Doctoral Dissertation Research: Violence, stress, and obesity among urban youth in the US
Northwestern University, Evanston IL
Investigators
Abstract
Northwestern University doctoral candidate Lauren Slubowski, supervised by Dr. William Leonard, will explore the biological and cultural impacts of violence upon the health outcomes of urban youth. How does violence impact stress in young people? Specifically, what effect does the stress that can be attributed to violence have on childhood obesity? These questions stem from biological and cultural understandings of the relationship between the environment, stress physiology, and metabolism. To address these questions, Slubowski will work with a population of low-income, African American adolescents who live in Chicago. She will conduct in-depth interviews and use consensus methods to gain a better understanding of the stressors that youth experience in their neighborhood. Using this information, Slubowski will compare outcomes in a number of psychological stress measures, collect cortisol hormone levels in hair samples, and measure basic health indicators, including eating behavior, activity level, blood pressure, and body mass index (BMI).
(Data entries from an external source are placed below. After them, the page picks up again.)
(* ===== verification/KafkaPush.v ===== *)
(** * The Kafka producer ([src/zookafka/src/ZooKfkTopicsPush.cpp])

    [ZooKfkTopicsPush] sends messages to topics of a cluster that it finds through ZooKeeper;
    [ZooKfkProducers] and [ZooKfkGenerators] are rows of producers. librdkafka is an
    instance of [Producer]. *)

From S2P Require Import Prelude CLib FileSys ZookConfig KafkaBrokers.
Import FileSys(slash, cstr) ZookConfig(Zookeeper, Zk, utilFristConstchar, count_addresses) KafkaBrokers.

Module KafkaPush.

(** ** librdkafka *)

(** A message as it was produced; the topic is the name. *)
Record Message := { m_topic : bytes; m_payload : bytes; m_key : option bytes; m_private : Z }.
#[export] Instance Message_dec : EqDecision Message.
Proof. solve_decision. Defined.
(** What the library says of it in the end. *)
Record Report := { r_message : Message; r_offset : Z; r_err : Z }.

(** Clients and topics are numbers. [rd_kafka_poll] gives the reports for which it calls the
    delivery callback. *)
Class Producer := {
  Rk : Type;
  Conf : Type;
  TopicConf : Type;
  rd_kafka_conf_new : Conf;
  rd_kafka_conf_set : bytes → bytes → Conf → Z * Conf;
  rd_kafka_new : Conf → Rk → option nat * Rk;
  rd_kafka_brokers_add : nat → bytes → Rk → Z * Rk;
  rd_kafka_topic_conf_new : option TopicConf;
  rd_kafka_topic_conf_set : bytes → bytes → TopicConf → TopicConf;
  rd_kafka_topic_new : nat → bytes → TopicConf → Rk → option nat * Rk;
  rd_kafka_produce : nat → Z → Z → bytes → option bytes → Z → Rk → Z * Rk;
  rd_kafka_last_error : Rk → Z;
  rd_kafka_err2str : Z → bytes;
  rd_kafka_outq_len : nat → Rk → Z;
  rd_kafka_poll : nat → Z → Rk → list Report * Rk;
  rd_kafka_topic_destroy : nat → Rk → Rk;
  rd_kafka_destroy : nat → Rk → Rk }.

Definition RD_KAFKA_RESP_ERR__QUEUE_FULL : Z := -184.
Definition RD_KAFKA_PARTITION_UA : Z := -1.
Definition RD_KAFKA_MSG_F_COPY : Z := 2.
Definition SIGIO : Z := 29.

(** ** The object *)

Record CALLBACKMSG := {
  topic : bytes; msg : bytes; key : option bytes; errMsg : bytes; offset : Z; msgLen : Z; keyLen : Z; errorCode : Z }.
(** What the callbacks of the application were called with. *)
Inductive Called := WriteCall (msgPri : Z) (msgInfo : CALLBACKMSG) | ErrorCall (msgPri : Z) (msgInfo : CALLBACKMSG).

Record ZooKfkTopicsPush := {
  zKeepers : bytes; zookeeph : bool; kfkBrokers : bytes; kfkt : option nat; topicPtrMap : gmap bytes nat; cb_ : bool;
  wcb_ : bool; downcb_ : option (bytes → Z); kfkErrorCode : Z; kfkErrorMsg : bytes; destroy : Z; initFlag : Z }.
#[export] Instance eta_Push : Eta ZooKfkTopicsPush := λ r, {|
  zKeepers := zKeepers r; zookeeph := zookeeph r; kfkBrokers := kfkBrokers r; kfkt := kfkt r; topicPtrMap := topicPtrMap r;
  cb_ := cb_ r; wcb_ := wcb_ r; downcb_ := downcb_ r; kfkErrorCode := kfkErrorCode r; kfkErrorMsg := kfkErrorMsg r;
  destroy := destroy r; initFlag := initFlag r |}.
Definition ZooKfkTopicsPush_new : ZooKfkTopicsPush := {|
  zKeepers := []; zookeeph := false; kfkBrokers := []; kfkt := None; topicPtrMap := ∅; cb_ := false; wcb_ := false;
  downcb_ := None; kfkErrorCode := 0; kfkErrorMsg := []; destroy := 0; initFlag := 0 |}.

(** ZooKeeper, the static number of its addresses and librdkafka are common to the objects. *)
Record Shared `{Zookeeper, Producer} := { zk : Zk; colonyNum : nat; rk : Rk; called : list Called }.
#[export] Instance eta_Shared `{Zookeeper, Producer} : Eta Shared := λ r,
  {| zk := zk r; colonyNum := colonyNum r; rk := rk r; called := called r |}.
Record World `{Zookeeper, Producer} := { shared : Shared; self : ZooKfkTopicsPush }.
#[export] Instance eta_World `{Zookeeper, Producer} : Eta World := λ r, {| shared := shared r; self := self r |}.

(** [str2Vec] for a string without NUL; [fuel] is above its length. *)
Fixpoint str2Vec_loop (fuel : nat) (pChar : bytes) (delim : byte) : list bytes :=
  match fuel with
  | O => []
  | S fuel' =>
      match utilFristConstchar pChar delim with
      | Some qChar => take (length pChar - length qChar) pChar :: str2Vec_loop fuel' (drop 1 qChar) delim
      | None => [pChar]
      end
  end.
Definition str2Vec (src : bytes) (delim : byte) : list bytes := str2Vec_loop (S (length src)) src delim.

Section operations.
Context `{HZ : Zookeeper} `{HP : Producer} `{HJ : Jansson}.

Definition get {A} (f : ZooKfkTopicsPush → A) : Op World A := op_get (λ w, f (self w)).
Definition modify (f : ZooKfkTopicsPush → ZooKfkTopicsPush) : Op World () := op_mod (λ w, w <| self ::= f |>).
(** A call of librdkafka. *)
Definition lib {A} (f : Rk → A * Rk) : Op World A := λ w, let '(a, r) := f (rk (shared w)) in Some (a, w <| shared ::= λ s, s <| rk := r |> |>).
Definition peek {A} (f : Rk → A) : Op World A := op_get (λ w, f (rk (shared w))).
Definition with_zk {A} (m : nat → Op Zk A) : Op World A := λ w,
  match m (colonyNum (shared w)) (zk (shared w)) with
  | Some (a, z) => Some (a, w <| shared ::= λ s, s <| zk := z |> |>)
  | None => None
  end.
Definition call (c : Called) : Op World () := op_mod (λ w, w <| shared ::= λ s, s <| called ::= λ l, l ++ [c] |> |>).
(** The client, where the library is given the pointer. *)
Definition client : Op World nat := op_find (λ w, kfkt (self w)).

(** *** Delivery reports *)

Definition msgPushErrorCall (msgPri : Z) (msgInfo : CALLBACKMSG) : Op World () :=
  cb ← get cb_; if cb : bool then call (ErrorCall msgPri msgInfo) else mret ().
Definition msgPushWriteCall (msgPri : Z) (msgInfo : CALLBACKMSG) : Op World () :=
  cb ← get wcb_; if cb : bool then call (WriteCall msgPri msgInfo) else mret ().
Definition report_info (message : Report) : CALLBACKMSG :=
  let m := r_message message in {|
    offset := r_offset message; topic := m_topic m; msg := m_payload m; msgLen := s32 (Z.of_nat (length (m_payload m)));
    key := m_key m; keyLen := s32 (Z.of_nat (length (default [] (m_key m)))); errorCode := r_err message;
    errMsg := rd_kafka_err2str (r_err message) |}.
Definition msgDelivered (message : Report) : Op World () :=
  let msg := report_info message in
  _ ← msgPushWriteCall (m_private (r_message message)) msg;
  if negb (r_err message =? 0) then msgPushErrorCall (m_private (r_message message)) msg else mret ().
(** [rd_kafka_poll] with the callbacks. *)
Definition poll (kfkt : nat) (timeout : Z) : Op World () :=
  reports ← lib (rd_kafka_poll kfkt timeout); op_each msgDelivered reports.
(** [while (rd_kafka_outq_len(kfkt) > queueSize) rd_kafka_poll(kfkt, timeout)] *)
Fixpoint drain (fuel : nat) (kfkt : nat) (timeout queueSize : Z) : Op World () :=
  len ← peek (rd_kafka_outq_len kfkt);
  if len <=? queueSize then mret ()
  else match fuel with O => op_undefined | S fuel' => _ ← poll kfkt timeout; drain fuel' kfkt timeout queueSize end.

(** *** Start *)

Definition setKfkErrorMessage (code : Z) (msg : bytes) : Op World () :=
  modify (λ s, s <| kfkErrorCode := code |> <| kfkErrorMsg := msg |>).
Definition getLastErrorMsg : Op World (Z * bytes) := get (λ s, (kfkErrorCode s, kfkErrorMsg s)).
Definition setMsgPushErrorCall : Op World () := modify (λ s, s <| cb_ := true |>).
Definition setMsgPushCallBack : Op World () := modify (λ s, s <| wcb_ := true |>).
Definition setBrokersChangeCallBack (cb : bytes → Z) : Op World () := modify (λ s, s <| downcb_ := Some cb |>).

(** [zookeeper] is not a null pointer, and is read behind the terminator when it is empty. *)
Definition initialize_zookeeper (zookeeper : bytes) : Op World bool :=
  ok ← with_zk (λ _, zoo (ZookConfig.zookeeper_init zookeeper));
  if negb ok then mret false
  else
    match zookeeper with
    | [] => op_undefined
    | _ :: p => _ ← op_mod (λ w, w <| shared ::= λ s, s <| colonyNum ::= λ n, (n + count_addresses (length zookeeper) p)%nat |> |>); mret true
    end.

Definition topic_conf (conf : TopicConf) : TopicConf :=
  rd_kafka_topic_conf_set (lit "request.required.acks") (lit "1") (rd_kafka_topic_conf_set (lit "produce.offset.report") (lit "true") conf).
(** What [kfkInit] and [producerAddTopic] do for a topic. *)
Definition add_topic (kfkt : option nat) (topic : bytes) : Op World Z :=
  match rd_kafka_topic_conf_new with
  | None => mret KAFKA_TOPIC_CONF_NEW_ERROR
  | Some pTopiConf =>
      h ← op_some kfkt;
      pTopic ← lib (rd_kafka_topic_new h (cstr topic) (topic_conf pTopiConf));
      match pTopic with
      | None => mret KAFKA_TOPIC_NEW_ERROR
      | Some pTopic =>
          _ ← modify (λ s, s <| topicPtrMap ::= λ m, match m !! topic with Some _ => m | None => <[topic := pTopic]> m end |>);
          mret 0
      end
  end.
Definition producerAddTopic (topic : bytes) : Op World Z := h ← get kfkt; add_topic h topic.
Fixpoint add_topics (kfkt : nat) (topics_ : list bytes) : Op World Z :=
  match topics_ with
  | [] => mret 0
  | t :: topics_' => ret ← add_topic (Some kfkt) t; if ret =? 0 then add_topics kfkt topics_' else mret ret
  end.

Definition conf_pairs (queueBuffMaxMs queueBuffMaxMess : Z) : list (bytes * bytes) := [
  (lit "internal.termination.signal", fmt_ld SIGIO);
  (lit "queue.buffering.max.messages", fmt_ld queueBuffMaxMess);
  (lit "queue.buffering.max.ms", fmt_ld queueBuffMaxMs);
  (lit "message.send.max.retries", lit "3");
  (lit "retry.backoff.ms", lit "100");
  (lit "socket.blocking.max.ms", lit "10");
  (lit "queue.enqueue.timeout.ms", lit "0");
  (lit "queue.buffering.max.kbytes", lit "4096");
  (lit "batch.num.messages", lit "1");
  (lit "producer.type", lit "async")].
Definition conf_set_all (l : list (bytes * bytes)) (conf : Conf) : Conf :=
  foldl (λ c nv, (rd_kafka_conf_set nv.1 nv.2 c).2) conf l.
Definition kfkInit (brokers topics : bytes) (queueBuffMaxMs queueBuffMaxMess : Z) : Op World Z :=
  match brokers with
  | [] => mret NO_KAFKA_BROKERS_FOUND
  | _ =>
      flag ← get initFlag;
      if negb (flag =? 0) then mret KAFKA_INIT_ALREADY
      else
        _ ← modify (λ s, s <| initFlag := 1 |>);
        h ← lib (rd_kafka_new (conf_set_all (conf_pairs queueBuffMaxMs queueBuffMaxMess) rd_kafka_conf_new));
        _ ← modify (λ s, s <| kfkt := h |>);
        match h with
        | None => mret KAFKA_MODULE_NEW_ERROR
        | Some h =>
            _ ← modify (λ s, s <| kfkBrokers ::= λ b, match b with [] => brokers | _ => b end |>);
            ret ← lib (rd_kafka_brokers_add h (cstr brokers));
            if ret =? 0 then mret KAFKA_BROKERS_ADD_ERROR
            else match topics with [] => mret 0 | _ => add_topics h (str2Vec (cstr topics) ",") end
        end
  end.
(** What both [zookInit] do first: the number of brokers, or an error. *)
Definition find_brokers (zookeepers : bytes) : Op World Z :=
  h ← get zookeeph;
  if h : bool then mret KAFKA_INIT_ALREADY
  else
    ok ← initialize_zookeeper (cstr zookeepers);
    _ ← modify (λ s, s <| zookeeph := ok |>);
    if negb ok then mret KAFKA_MODULE_NEW_ERROR
    else
      '(ret, brokers) ← with_zk (set_brokerlist_from_zookeeper jansson_broker);
      if ret <=? 0 then mret NO_KAFKA_BROKERS_FOUND
      else _ ← modify (λ s, s <| zKeepers := zookeepers |> <| kfkBrokers := brokers |>); mret ret.
Definition zookInit (zookeepers topics : bytes) (queueBuffMaxMs queueBuffMaxMess : Z) : Op World Z :=
  ret ← find_brokers zookeepers;
  if ret <=? 0 then mret ret else brokers ← get kfkBrokers; kfkInit brokers topics queueBuffMaxMs queueBuffMaxMess.

(** *** Messages *)

(** [lockFlag] says whether the mutex is taken. *)
Definition bolckFlush (fuel : nat) (queueSize : Z) : Op World Z :=
  h ← client;
  len ← peek (rd_kafka_outq_len h);
  let queueSize := if queueSize <=? 0 then if 0 <? len then len ÷ 2 else 0 else queueSize in
  _ ← drain fuel h 50 queueSize; mret 0.
(** The loop of [push] with the topic [pTopic]: a full queue is waited for. *)
Fixpoint produce (fuel : nat) (pTopic : nat) (partition msgFlags : Z) (data : bytes) (key : option bytes) (msgPri : Z) : Op World Z :=
  match fuel with
  | O => op_undefined
  | S fuel' =>
      ret ← lib (rd_kafka_produce pTopic partition msgFlags data key msgPri);
      if ret <? 0 then
        e ← peek rd_kafka_last_error;
        if e =? RD_KAFKA_RESP_ERR__QUEUE_FULL then _ ← bolckFlush fuel' 0; produce fuel' pTopic partition msgFlags data key msgPri
        else _ ← setKfkErrorMessage e (rd_kafka_err2str e); mret ret
      else mret ret
  end.
Definition push (fuel : nat) (topic data : bytes) (key : option bytes) (msgPri partition msgFlags : Z) : Op World Z :=
  m ← get topicPtrMap;
  if bool_decide (data = []) || bool_decide (topic = []) || bool_decide (m = ∅) then mret TRANSMIT_PARAMTER_ERROR
  else
    d ← get destroy;
    if negb (d =? 0) then mret MODULE_RECV_EXIT_COMMND
    else
      match m !! topic with
      | None => mret PUSH_TOPIC_NAME_NOINIT
      | Some pTopic =>
          ret ← produce fuel pTopic partition msgFlags data key msgPri;
          if 0 <=? ret then h ← client; peek (rd_kafka_outq_len h) else mret ret
      end.

(** *** End and changes of the cluster *)

Definition kfkDestroy (fuel : nat) : Op World () :=
  _ ← modify (λ s, s <| destroy := 1 |>);
  _ ← modify (λ s, s <| destroy ::= Z.succ |>);
  d ← get destroy;
  if 2 <? d then mret ()
  else
    h ← get kfkt;
    _ ← (match h with Some h => drain fuel h 100 0 | None => mret () end);
    m ← get topicPtrMap;
    _ ← op_each (λ t, lib (λ r, ((), rd_kafka_topic_destroy t.2 r))) (map_to_list m);
    _ ← modify (λ s, s <| topicPtrMap := ∅ |>);
    _ ← (match h with Some h => _ ← lib (λ r, ((), rd_kafka_destroy h r)); modify (λ s, s <| kfkt := None |>) | None => mret () end);
    modify (λ s, s <| zookeeph := false |> <| cb_ := false |> <| wcb_ := false |> <| zKeepers := [] |> <| kfkBrokers := [] |>).
Definition changeKafkaBrokers (fuel : nat) (brokers : bytes) : Op World () :=
  cb ← get downcb_;
  let over := match cb with Some downcb => 0 <? downcb brokers | None => bool_decide (brokers = []) end in
  if over then kfkDestroy fuel
  else
    _ ← modify (λ s, s <| kfkBrokers := brokers |>);
    h ← client;
    _ ← lib (rd_kafka_brokers_add h (cstr brokers));
    poll h 10.
Definition watcher (fuel : nat) (type : Z) (path : bytes) : Op World () :=
  if is_broker_event type path then
    '(ret, brokers) ← with_zk (set_brokerlist_from_zookeeper jansson_broker);
    if 0 <? ret then changeKafkaBrokers fuel brokers
    else if ret =? 0 then changeKafkaBrokers fuel [] else mret ()
  else mret ().
End operations.
End KafkaPush.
This project will illuminate the pathways between violence, everyday experience, stress, and health outcomes among young people in an urban environment. The findings will expand understandings of biocultural pathways to health and disease in a Western population, and involve an age bracket that is understudied in the discipline of anthropology. Further, this project has wider applicability to public health and the topic of health disparities. Funding this project also contributes to the training of a graduate student.